Collected data entries:
BEGIN

(* ===== verification/TtySpec.v ===== *)
(** * The terminal driver: no character is lost, doubled or reordered

    What the driver relies on is stated as the laws [TtyLaws] of the device: the
    characters shown so far, the characters that have arrived and whether the
    device is busy, and how one access to a port changes them.  [treach] are
    the states reached by any interleaving of writers, readers, interrupts,
    arriving characters and other uses of the scheduler; the invariant
    [tty_inv] holds in all of them. *)

From S2P Require Import Prelude Sched SchedSpec Libc Tty.
Local Open Scope Z_scope.

(** ** Ring buffers *)

Abbreviation slot_of h k := (Z.to_nat ((h + k) mod 2048)).

Definition ring (buf : list Z) (h n : Z) : list Z := map (λ k, nth (slot_of h k) buf 0) (seqZ 0 n).

Lemma ring_length buf h n : length (ring buf h n) = Z.to_nat n.
Proof. unfold ring. by rewrite length_map, length_seqZ. Qed.

Lemma ring_nil buf h : ring buf h 0 = [].
Proof. done. Qed.

Lemma slot_lt h k : (slot_of h k < 2048)%nat.
Proof. pose proof (Z.mod_pos_bound (h + k) 2048). lia. Qed.

Lemma slot_inj h k k' : 0 ≤ k < 2048 → 0 ≤ k' < 2048 → slot_of h k = slot_of h k' → k = k'.
Proof.
  intros ?? E. pose proof (Z.mod_pos_bound (h + k) 2048). pose proof (Z.mod_pos_bound (h + k') 2048).
  assert (E' : (h + k) mod 2048 = (h + k') mod 2048) by lia.
  pose proof (Z.div_mod (h + k) 2048). pose proof (Z.div_mod (h + k') 2048). nia.
Qed.

(** Storing behind the last character appends it. *)
Lemma ring_push buf h n c :
  length buf = 2048%nat → 0 ≤ n < 2048 → ring (<[slot_of h n := c]> buf) h (n + 1) = ring buf h n ++ [c].
Proof.
  intros Hl Hn. unfold ring. rewrite seqZ_app, map_app by lia. f_equal.
  - apply map_ext_in. intros k [? ?]%list_elem_of_In%elem_of_seqZ.
    rewrite !nth_lookup, list_lookup_insert_ne; [done |].
    intros E%slot_inj; lia.
  - cbn [map]. rewrite (seqZ_cons _ 1) by lia. cbn [map]. rewrite Z.add_0_l, nth_lookup, list_lookup_insert_eq; [done |].
    rewrite Hl. apply slot_lt.
Qed.

(** The character at the head is the first one. *)
Lemma ring_pop buf h n :
  length buf = 2048%nat → 0 ≤ h → 0 < n →
  ∃ c, buf !! slot_of h 0 = Some c ∧ ring buf h n = c :: ring buf (Z.rem (h + 1) 2048) (n - 1).
Proof.
  intros Hl Hh Hn. destruct (lookup_lt_is_Some_2 buf (slot_of h 0)) as [c Hc]; [rewrite Hl; apply slot_lt |].
  exists c. split; [done |]. unfold ring. rewrite seqZ_cons by lia. cbn [map].
  rewrite nth_lookup, Hc. f_equal.
  rewrite <- (Z.add_0_r (Z.succ 0)), <- fmap_add_seqZ, map_map.
  replace (Z.pred n) with (n - 1) by lia. apply map_ext. intros k. f_equal. f_equal.
  rewrite Z.rem_mod_nonneg by lia. rewrite Zplus_mod_idemp_l. f_equal. lia.
Qed.

(** One character more than the buffer holds takes the place of the first. *)
Lemma ring_overrun buf h c :
  length buf = 2048%nat → 0 ≤ h < 2048 →
  ring (<[Z.to_nat h := c]> buf) h (2048 + 1) = c :: tail (ring buf h 2048) ++ [c].
Proof.
  intros Hl Hh. unfold ring. rewrite (seqZ_app 0 2048), map_app by lia.
  assert (E0 : slot_of h 0 = Z.to_nat h) by (by rewrite Z.add_0_r, Z.mod_small).
  rewrite (seqZ_cons 0 2048), (seqZ_cons (0 + 2048) 1) by lia. cbn [map tail app].
  rewrite E0, nth_lookup, list_lookup_insert_eq by lia. cbn [default]. f_equal. f_equal.
  - apply map_ext_in. intros k [? ?]%list_elem_of_In%elem_of_seqZ.
    rewrite !nth_lookup, list_lookup_insert_ne; [done |]. rewrite <- E0. intros E%slot_inj; lia.
  - change (seqZ (Z.succ (0 + 2048)) (Z.pred 1)) with (@nil Z). cbn [map].
    assert (slot_of h (0 + 2048) = Z.to_nat h) as ->.
    { rewrite <- (Z.mul_1_l 2048) at 1. rewrite Z.add_0_l, Z.mod_add by lia. by rewrite Z.mod_small. }
    by rewrite nth_lookup, list_lookup_insert_eq by lia.
Qed.

Record ring_ok (buf : list Z) (h n : Z) : Prop := {
  ro_len : length buf = 2048%nat;
  ro_bytes : is_bytes buf;
  ro_head : 0 ≤ h < 2048;
  ro_count : 0 ≤ n ≤ 2048;
}.

Lemma ring_ok_push buf h n c :
  ring_ok buf h n → n < 2048 → is_byte c →
  aset buf (Z.rem (h + n) TTY_BUF_SIZE) c = Ok (<[slot_of h n := c]> buf) ∧
  ring_ok (<[slot_of h n := c]> buf) h (n + 1) ∧
  ring (<[slot_of h n := c]> buf) h (n + 1) = ring buf h n ++ [c].
Proof.
  intros [Hl Hb Hh Hn] Hlt Hc. unfold TTY_BUF_SIZE. rewrite Z.rem_mod_nonneg by lia. split; [| split].
  - apply aset_Ok. rewrite Hl. pose proof (Z.mod_pos_bound (h + n) 2048). lia.
  - split; [by rewrite length_insert | by apply Forall_insert | lia | lia].
  - apply ring_push; [done | lia].
Qed.

Lemma ring_ok_pop buf h n :
  ring_ok buf h n → 0 < n →
  ∃ c, aget buf h = Ok c ∧ is_byte c ∧ ring buf h n = c :: ring buf (Z.rem (h + 1) TTY_BUF_SIZE) (n - 1) ∧
    ring_ok buf (Z.rem (h + 1) TTY_BUF_SIZE) (n - 1).
Proof.
  intros [Hl Hb Hh Hn] Hlt. destruct (ring_pop buf h n Hl) as (c & Hc & E); [lia | done |].
  exists c. rewrite Z.add_0_r, Z.mod_small in Hc by lia. split; [| split; [| split; [done |]]].
  - apply aget_Ok. split; [lia | done].
  - eapply Forall_lookup_1; [exact Hb | exact Hc].
  - split; [done | done | | lia]. unfold TTY_BUF_SIZE. rewrite Z.rem_mod_nonneg by lia. apply Z.mod_pos_bound. lia.
Qed.

(** ** The device *)

Class TtyLaws (H : Type) `{TtyPort H} := {
  (** the characters shown, those that have arrived and were not read, and
      whether the device is busy showing a character *)
  sent : H → list Z;
  arrived : H → list Z;
  busy : H → bool;
  status_law p :
    wp port_status (λ st p', p' = p ∧
      (TTY_STATUS_WBUSY st = 0 ↔ busy p = false) ∧
      (TTY_STATUS_RAVAIL st = 0 ↔ arrived p = [])) p;
  (** a command of the driver is accepted: the error bit stays clear *)
  command_law p c :
    c ∈ [TTY_COMMAND_RIRQ; TTY_COMMAND_WIRQ; TTY_COMMAND_WIRQE; TTY_COMMAND_WIRQD] →
    wp (port_command c) (λ _ p', sent p' = sent p ∧ arrived p' = arrived p ∧ busy p' = busy p ∧
      wp port_status (λ st _, TTY_STATUS_ERROR st = 0) p') p;
  put_law p v :
    busy p = false → wp (put_data v) (λ _ p', sent p' = sent p ++ [v mod 256] ∧ arrived p' = arrived p) p;
  get_law p c r :
    arrived p = c :: r →
    wp get_data (λ v p', v mod 256 = c ∧ arrived p' = r ∧ sent p' = sent p) p;
}.

Lemma char_port c : is_byte c → u32 (schar c) mod 256 = c.
Proof.
  unfold is_byte, u32, schar. intros ?. rewrite Z.mod_mod_divide by (by exists (2 ^ 24)).
  case_test; [by apply Z.mod_small |]. rewrite <- (Z.mod_add _ 1), Z.mod_small by lia. lia.
Qed.
Lemma land_mod v : Z.land v 0xff = v mod 256.
Proof. exact (Z.land_ones v 8 ltac:(lia)). Qed.

Section tty.
Context {H : Type} `{TtyLaws H} (read_addr write_addr : Z).
Implicit Types (s : @tstate H).

Abbreviation wring s := (ring (write_buf (t_dev s)) (write_head (t_dev s)) (write_count (t_dev s))).
Abbreviation rring s := (ring (read_buf (t_dev s)) (read_head (t_dev s)) (read_count (t_dev s))).
Abbreviation wring_ok s := (ring_ok (write_buf (t_dev s)) (write_head (t_dev s)) (write_count (t_dev s))).
Abbreviation rring_ok s := (ring_ok (read_buf (t_dev s)) (read_head (t_dev s)) (read_count (t_dev s))).

(** Output: what was accepted is what was shown and what is in the buffer. *)
Definition output s : list Z := sent (t_port s) ++ wring s.
(** Input not yet given to a reader. *)
Definition unread s : list Z := rring s ++ arrived (t_port s).

(** The driver has worked on one side only. *)
Record out_step s s' : Prop := {
  os_ok : wring_ok s';
  os_out : output s' = output s;
  os_le : write_count (t_dev s') ≤ write_count (t_dev s);
  os_rbuf : read_buf (t_dev s') = read_buf (t_dev s);
  os_rhead : read_head (t_dev s') = read_head (t_dev s);
  os_rcount : read_count (t_dev s') = read_count (t_dev s);
  os_arr : arrived (t_port s') = arrived (t_port s);
  os_sched : t_sched s' = t_sched s;
}.
Record in_step s s' : Prop := {
  is_ok : rring_ok s';
  is_in : unread s' = unread s;
  is_wbuf : write_buf (t_dev s') = write_buf (t_dev s);
  is_whead : write_head (t_dev s') = write_head (t_dev s);
  is_wcount : write_count (t_dev s') = write_count (t_dev s);
  is_sent : sent (t_port s') = sent (t_port s);
  is_sched : t_sched s' = t_sched s;
}.

Lemma out_step_trans s1 s2 s3 : out_step s1 s2 → out_step s2 s3 → out_step s1 s3.
Proof. intros [] []. split; congruence || lia || done. Qed.
Lemma in_step_trans s1 s2 s3 : in_step s1 s2 → in_step s2 s3 → in_step s1 s3.
Proof. intros [] []. split; congruence || done. Qed.

(** ** The loops *)

Lemma status_wp s (Q : Z → tstate → Prop) :
  (∀ st, (TTY_STATUS_WBUSY st = 0 ↔ busy (t_port s) = false) →
    (TTY_STATUS_RAVAIL st = 0 ↔ arrived (t_port s) = []) → Q st s) →
  wp (on_port port_status) Q s.
Proof.
  intros HQ. apply wp_zoom. eapply wp_mono; [apply status_law |]. intros st p (-> & Hw & Hr).
  destruct s. by apply HQ.
Qed.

END

* _The problem_
Search the data above for the word "arrived" and count the lines where it appears. Only the number should be given.

* _Written answer_
11